Your task: Lines from the line with "Lemma setCache_fresh cacheTTL" to the line with "- unfold size in S; simpl in S; lia." in the entries below, and only those, must be output exactly, with both ends included.

Data records:
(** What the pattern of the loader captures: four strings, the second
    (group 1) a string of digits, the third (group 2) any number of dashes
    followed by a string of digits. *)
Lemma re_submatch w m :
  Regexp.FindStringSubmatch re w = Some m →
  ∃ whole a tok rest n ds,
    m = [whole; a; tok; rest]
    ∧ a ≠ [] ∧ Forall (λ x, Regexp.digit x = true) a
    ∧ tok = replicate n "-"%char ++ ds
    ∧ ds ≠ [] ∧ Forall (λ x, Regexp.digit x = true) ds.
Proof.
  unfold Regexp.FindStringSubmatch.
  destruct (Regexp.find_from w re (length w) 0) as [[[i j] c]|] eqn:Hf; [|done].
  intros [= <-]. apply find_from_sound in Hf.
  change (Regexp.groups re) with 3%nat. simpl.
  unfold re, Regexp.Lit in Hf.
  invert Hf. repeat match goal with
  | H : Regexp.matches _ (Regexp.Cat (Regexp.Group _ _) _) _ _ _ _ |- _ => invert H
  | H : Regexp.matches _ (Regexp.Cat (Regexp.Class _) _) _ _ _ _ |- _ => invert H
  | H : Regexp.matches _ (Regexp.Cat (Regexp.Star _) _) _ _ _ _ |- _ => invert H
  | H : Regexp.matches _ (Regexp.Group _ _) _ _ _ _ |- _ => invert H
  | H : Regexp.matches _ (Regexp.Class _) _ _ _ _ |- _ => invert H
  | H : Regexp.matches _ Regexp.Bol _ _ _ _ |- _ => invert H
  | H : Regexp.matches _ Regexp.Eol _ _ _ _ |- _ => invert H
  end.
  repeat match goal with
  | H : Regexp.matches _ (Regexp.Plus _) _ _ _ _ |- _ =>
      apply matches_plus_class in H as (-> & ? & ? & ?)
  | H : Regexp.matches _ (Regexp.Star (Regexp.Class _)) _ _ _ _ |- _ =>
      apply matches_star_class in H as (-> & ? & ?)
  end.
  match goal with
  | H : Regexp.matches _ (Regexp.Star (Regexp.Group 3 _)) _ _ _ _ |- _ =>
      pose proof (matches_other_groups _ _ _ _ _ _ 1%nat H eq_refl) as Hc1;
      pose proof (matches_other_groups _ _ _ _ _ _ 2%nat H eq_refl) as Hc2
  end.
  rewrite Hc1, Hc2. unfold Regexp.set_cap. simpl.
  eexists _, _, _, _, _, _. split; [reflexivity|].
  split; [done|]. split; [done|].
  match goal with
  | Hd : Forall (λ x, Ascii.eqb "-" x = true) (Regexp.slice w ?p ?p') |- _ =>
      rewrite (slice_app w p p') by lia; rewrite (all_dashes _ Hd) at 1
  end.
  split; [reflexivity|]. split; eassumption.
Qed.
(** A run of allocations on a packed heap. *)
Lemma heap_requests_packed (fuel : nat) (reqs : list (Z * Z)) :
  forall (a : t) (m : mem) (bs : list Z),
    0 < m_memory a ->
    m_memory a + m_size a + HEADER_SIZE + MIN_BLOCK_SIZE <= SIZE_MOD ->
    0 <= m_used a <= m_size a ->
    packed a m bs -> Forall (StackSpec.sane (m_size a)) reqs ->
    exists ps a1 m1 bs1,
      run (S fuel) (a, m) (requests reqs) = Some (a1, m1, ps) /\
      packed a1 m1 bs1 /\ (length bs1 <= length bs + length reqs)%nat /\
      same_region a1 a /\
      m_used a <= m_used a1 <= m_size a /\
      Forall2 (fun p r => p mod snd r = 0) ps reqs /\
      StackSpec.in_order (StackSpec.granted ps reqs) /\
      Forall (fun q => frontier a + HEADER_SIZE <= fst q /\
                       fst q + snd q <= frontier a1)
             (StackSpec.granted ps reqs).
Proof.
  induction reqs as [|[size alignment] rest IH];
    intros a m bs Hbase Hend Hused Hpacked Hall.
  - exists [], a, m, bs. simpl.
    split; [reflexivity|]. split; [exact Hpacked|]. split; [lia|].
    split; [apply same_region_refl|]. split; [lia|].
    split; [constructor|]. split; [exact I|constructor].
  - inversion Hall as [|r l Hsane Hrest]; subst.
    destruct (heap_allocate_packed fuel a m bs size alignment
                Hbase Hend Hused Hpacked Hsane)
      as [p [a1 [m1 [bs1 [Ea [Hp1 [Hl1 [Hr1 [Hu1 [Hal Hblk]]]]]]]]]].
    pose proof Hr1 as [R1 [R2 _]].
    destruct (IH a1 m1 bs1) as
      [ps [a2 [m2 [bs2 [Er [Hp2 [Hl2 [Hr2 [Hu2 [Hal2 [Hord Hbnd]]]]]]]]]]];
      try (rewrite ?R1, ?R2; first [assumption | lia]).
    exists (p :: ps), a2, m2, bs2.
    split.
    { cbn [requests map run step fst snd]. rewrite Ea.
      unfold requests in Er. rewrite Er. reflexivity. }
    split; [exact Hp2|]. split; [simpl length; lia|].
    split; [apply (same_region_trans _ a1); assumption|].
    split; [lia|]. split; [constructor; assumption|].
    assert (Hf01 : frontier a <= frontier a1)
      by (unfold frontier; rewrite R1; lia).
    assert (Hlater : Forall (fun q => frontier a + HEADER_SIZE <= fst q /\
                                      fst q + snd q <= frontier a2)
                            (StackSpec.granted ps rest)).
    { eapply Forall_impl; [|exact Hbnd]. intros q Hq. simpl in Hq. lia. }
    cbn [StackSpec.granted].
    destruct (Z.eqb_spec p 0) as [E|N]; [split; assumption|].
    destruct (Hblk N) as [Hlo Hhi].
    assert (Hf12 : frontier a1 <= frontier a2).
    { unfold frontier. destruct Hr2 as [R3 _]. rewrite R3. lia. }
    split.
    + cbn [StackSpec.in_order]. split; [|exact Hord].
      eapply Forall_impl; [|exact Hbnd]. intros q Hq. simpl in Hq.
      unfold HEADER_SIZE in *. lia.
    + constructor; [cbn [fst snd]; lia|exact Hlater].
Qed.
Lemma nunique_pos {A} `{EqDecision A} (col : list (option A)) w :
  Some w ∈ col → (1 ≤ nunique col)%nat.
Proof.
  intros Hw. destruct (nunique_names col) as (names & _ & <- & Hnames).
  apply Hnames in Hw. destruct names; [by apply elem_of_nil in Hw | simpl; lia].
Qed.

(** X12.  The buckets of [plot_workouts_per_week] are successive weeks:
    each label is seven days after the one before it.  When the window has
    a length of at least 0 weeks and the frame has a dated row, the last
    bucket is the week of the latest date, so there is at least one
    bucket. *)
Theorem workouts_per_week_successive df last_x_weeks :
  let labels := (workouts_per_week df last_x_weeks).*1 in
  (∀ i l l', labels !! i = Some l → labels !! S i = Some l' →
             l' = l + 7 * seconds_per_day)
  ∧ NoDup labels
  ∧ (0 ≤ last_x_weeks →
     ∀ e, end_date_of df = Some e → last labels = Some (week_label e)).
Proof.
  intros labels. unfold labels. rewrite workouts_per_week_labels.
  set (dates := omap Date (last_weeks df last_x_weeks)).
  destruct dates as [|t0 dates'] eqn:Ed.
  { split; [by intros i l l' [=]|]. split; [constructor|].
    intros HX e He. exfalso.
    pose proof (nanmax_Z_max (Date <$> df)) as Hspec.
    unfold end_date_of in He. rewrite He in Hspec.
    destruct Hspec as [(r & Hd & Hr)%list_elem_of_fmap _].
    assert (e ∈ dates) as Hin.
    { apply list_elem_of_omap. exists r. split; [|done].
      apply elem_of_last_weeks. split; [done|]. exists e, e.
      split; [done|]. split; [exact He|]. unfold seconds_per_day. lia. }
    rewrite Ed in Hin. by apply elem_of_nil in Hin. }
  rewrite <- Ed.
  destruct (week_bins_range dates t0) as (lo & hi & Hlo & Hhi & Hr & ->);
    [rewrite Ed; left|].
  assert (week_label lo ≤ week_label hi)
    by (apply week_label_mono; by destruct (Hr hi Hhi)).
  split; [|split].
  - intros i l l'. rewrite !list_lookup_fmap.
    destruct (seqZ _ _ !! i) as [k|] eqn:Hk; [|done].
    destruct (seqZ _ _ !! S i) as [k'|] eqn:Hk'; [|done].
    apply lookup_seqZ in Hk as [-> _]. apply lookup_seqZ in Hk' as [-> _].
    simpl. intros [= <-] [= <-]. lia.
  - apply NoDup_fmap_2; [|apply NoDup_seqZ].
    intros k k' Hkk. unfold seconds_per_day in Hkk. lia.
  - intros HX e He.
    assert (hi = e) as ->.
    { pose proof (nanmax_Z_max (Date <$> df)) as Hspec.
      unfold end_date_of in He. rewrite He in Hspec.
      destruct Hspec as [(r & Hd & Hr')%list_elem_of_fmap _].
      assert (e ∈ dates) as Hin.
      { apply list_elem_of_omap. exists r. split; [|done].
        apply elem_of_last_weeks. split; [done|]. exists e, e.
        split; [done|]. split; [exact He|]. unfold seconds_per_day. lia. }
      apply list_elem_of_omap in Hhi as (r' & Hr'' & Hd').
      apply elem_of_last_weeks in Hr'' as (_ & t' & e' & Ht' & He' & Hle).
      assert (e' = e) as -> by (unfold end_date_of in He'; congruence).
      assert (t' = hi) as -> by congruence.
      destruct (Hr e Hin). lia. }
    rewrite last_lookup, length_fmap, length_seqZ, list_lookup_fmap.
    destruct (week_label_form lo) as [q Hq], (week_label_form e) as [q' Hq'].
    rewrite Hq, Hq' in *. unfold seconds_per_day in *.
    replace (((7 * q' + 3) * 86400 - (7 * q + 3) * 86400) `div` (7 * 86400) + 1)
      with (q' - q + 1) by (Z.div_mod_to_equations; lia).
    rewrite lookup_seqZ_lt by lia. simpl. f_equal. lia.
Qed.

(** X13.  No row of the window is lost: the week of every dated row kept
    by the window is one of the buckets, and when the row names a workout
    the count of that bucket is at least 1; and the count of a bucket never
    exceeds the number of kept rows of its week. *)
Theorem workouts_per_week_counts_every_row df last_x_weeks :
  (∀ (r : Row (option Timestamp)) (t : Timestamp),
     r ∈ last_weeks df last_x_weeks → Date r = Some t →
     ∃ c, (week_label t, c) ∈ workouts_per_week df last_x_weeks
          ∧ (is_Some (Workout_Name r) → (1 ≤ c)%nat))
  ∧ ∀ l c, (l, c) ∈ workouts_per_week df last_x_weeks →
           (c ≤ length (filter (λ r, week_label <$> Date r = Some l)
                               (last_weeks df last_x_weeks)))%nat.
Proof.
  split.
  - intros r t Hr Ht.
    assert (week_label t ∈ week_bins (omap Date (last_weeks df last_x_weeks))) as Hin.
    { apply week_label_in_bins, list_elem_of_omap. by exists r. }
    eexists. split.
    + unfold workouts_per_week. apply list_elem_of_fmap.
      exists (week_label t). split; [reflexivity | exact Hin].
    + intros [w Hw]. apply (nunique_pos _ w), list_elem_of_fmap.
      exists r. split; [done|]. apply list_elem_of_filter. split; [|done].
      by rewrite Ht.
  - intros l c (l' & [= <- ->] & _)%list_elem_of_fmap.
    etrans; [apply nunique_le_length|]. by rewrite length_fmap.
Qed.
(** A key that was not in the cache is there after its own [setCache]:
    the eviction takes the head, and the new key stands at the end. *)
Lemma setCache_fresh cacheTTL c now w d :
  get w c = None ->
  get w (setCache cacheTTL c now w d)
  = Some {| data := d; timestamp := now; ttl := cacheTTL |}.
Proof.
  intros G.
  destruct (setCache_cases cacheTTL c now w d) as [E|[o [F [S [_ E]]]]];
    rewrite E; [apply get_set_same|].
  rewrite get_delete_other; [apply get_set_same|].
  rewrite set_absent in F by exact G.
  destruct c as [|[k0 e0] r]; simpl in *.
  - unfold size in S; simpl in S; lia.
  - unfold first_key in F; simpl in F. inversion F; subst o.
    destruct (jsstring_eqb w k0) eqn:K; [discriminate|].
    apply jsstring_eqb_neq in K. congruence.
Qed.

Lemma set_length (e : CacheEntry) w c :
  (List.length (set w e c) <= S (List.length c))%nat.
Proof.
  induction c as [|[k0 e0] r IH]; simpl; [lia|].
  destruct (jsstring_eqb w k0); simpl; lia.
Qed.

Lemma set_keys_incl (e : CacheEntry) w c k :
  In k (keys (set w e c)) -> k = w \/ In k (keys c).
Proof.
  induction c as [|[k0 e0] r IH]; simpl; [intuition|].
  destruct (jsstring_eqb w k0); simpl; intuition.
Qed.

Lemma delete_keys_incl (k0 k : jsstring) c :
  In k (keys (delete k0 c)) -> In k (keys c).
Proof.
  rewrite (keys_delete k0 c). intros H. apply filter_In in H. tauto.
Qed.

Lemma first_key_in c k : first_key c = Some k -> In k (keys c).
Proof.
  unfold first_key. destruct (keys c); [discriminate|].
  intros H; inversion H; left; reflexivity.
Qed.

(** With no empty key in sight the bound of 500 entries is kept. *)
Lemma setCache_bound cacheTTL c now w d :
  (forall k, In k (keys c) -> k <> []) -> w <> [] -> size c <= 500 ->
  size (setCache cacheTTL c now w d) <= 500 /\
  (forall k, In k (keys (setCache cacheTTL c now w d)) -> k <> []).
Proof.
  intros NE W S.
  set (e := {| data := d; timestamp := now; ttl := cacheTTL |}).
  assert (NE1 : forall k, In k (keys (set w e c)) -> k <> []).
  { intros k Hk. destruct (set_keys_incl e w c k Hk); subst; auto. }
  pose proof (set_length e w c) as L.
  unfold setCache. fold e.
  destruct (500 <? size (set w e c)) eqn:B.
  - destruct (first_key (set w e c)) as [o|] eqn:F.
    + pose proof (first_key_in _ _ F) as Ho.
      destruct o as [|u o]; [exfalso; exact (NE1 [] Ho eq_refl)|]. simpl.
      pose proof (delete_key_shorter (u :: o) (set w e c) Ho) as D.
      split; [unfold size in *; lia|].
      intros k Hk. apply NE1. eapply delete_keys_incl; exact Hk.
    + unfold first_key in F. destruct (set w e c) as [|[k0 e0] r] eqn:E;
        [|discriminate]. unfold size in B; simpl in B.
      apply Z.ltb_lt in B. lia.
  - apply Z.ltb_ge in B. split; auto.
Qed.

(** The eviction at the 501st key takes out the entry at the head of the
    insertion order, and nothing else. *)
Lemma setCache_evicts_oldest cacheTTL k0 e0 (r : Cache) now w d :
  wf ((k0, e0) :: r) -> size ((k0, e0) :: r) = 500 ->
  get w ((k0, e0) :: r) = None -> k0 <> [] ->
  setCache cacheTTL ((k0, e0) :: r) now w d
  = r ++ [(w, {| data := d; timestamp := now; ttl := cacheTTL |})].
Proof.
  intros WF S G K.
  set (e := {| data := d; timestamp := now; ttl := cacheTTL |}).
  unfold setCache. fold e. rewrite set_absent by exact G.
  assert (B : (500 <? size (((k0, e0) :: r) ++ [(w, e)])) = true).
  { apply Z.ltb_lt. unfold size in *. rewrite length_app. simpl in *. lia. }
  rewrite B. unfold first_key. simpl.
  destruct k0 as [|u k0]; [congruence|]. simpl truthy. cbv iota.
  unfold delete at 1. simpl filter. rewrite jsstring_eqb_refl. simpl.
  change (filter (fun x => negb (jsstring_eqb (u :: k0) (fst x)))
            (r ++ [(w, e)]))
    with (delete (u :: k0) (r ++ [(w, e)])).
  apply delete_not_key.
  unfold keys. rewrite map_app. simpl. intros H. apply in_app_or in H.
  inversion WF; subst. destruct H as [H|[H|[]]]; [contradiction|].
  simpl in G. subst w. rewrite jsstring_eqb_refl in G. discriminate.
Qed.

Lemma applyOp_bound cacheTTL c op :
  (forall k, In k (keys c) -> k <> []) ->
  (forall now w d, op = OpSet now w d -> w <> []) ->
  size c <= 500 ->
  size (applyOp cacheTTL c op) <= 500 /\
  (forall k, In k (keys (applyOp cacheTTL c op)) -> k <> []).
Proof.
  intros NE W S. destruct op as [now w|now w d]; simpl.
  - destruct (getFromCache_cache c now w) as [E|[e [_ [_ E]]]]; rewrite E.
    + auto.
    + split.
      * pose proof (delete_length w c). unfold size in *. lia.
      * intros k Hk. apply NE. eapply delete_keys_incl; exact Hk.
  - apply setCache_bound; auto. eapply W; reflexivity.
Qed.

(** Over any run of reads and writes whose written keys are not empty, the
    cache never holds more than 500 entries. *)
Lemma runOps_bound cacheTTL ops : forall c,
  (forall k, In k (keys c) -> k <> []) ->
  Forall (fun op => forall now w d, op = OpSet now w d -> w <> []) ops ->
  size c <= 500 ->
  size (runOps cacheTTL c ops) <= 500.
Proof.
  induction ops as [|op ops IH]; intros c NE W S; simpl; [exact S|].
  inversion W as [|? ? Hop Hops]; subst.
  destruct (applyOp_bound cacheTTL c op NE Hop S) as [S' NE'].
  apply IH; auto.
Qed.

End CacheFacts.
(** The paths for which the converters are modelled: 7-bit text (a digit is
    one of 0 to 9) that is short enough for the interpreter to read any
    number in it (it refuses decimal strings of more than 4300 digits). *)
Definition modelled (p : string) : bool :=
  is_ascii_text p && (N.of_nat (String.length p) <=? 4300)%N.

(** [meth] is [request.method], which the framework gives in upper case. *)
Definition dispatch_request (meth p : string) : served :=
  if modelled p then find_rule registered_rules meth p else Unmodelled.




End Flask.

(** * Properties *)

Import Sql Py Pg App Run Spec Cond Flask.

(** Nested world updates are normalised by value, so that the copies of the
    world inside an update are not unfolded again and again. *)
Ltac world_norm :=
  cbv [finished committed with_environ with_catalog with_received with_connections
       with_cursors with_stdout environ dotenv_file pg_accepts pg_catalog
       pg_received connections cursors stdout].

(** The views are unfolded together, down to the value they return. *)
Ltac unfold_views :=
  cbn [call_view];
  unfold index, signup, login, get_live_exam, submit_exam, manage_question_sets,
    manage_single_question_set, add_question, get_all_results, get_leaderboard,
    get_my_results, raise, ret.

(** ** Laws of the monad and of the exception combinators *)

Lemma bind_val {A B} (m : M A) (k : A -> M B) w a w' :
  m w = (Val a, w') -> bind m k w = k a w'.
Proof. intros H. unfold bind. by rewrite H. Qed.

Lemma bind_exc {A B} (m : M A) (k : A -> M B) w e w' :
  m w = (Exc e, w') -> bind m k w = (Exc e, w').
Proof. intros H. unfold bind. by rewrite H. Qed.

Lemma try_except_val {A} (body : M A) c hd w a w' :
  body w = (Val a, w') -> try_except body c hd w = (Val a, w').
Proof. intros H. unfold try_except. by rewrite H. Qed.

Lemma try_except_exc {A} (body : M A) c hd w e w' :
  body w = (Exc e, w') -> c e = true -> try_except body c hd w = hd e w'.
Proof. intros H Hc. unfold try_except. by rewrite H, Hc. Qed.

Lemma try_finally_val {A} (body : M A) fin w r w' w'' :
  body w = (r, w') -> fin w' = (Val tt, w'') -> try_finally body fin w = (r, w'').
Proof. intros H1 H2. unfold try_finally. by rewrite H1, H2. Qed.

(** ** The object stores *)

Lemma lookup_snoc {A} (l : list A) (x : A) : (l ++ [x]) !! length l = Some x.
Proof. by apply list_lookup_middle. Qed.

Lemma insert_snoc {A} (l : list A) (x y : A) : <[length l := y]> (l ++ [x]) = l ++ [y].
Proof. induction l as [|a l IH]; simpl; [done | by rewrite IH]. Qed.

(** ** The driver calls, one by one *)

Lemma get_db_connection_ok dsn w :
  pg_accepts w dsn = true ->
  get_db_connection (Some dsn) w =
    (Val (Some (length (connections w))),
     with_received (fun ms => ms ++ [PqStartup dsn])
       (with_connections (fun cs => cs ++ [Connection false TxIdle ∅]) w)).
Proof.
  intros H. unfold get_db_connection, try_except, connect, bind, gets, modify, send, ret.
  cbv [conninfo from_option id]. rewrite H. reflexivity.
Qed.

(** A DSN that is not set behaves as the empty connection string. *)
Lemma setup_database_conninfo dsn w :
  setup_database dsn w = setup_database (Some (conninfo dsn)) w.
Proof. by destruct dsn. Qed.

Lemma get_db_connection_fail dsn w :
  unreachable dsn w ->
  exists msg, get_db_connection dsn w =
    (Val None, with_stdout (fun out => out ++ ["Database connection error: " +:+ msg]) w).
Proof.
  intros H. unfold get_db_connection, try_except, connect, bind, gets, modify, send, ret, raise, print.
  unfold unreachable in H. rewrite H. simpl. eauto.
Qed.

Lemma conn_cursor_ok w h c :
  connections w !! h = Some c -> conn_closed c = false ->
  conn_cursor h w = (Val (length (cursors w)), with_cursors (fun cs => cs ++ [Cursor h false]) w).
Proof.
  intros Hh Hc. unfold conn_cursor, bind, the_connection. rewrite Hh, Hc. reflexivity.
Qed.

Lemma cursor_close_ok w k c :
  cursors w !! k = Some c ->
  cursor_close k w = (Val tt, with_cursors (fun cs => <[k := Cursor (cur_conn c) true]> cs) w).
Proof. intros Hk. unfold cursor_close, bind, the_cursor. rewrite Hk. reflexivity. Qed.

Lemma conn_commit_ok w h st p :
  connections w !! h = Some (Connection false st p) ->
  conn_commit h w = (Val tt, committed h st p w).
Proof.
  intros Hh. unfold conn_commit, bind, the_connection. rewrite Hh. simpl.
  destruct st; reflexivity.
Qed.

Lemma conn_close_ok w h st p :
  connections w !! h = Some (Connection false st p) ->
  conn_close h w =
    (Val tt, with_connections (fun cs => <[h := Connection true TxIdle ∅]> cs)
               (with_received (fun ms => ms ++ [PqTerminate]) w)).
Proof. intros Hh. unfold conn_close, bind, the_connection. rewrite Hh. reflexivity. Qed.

Written solution:
Lemma setCache_fresh cacheTTL c now w d :
  get w c = None ->
  get w (setCache cacheTTL c now w d)
  = Some {| data := d; timestamp := now; ttl := cacheTTL |}.
Proof.
  intros G.
  destruct (setCache_cases cacheTTL c now w d) as [E|[o [F [S [_ E]]]]];
    rewrite E; [apply get_set_same|].
  rewrite get_delete_other; [apply get_set_same|].
  rewrite set_absent in F by exact G.
  destruct c as [|[k0 e0] r]; simpl in *.
  - unfold size in S; simpl in S; lia.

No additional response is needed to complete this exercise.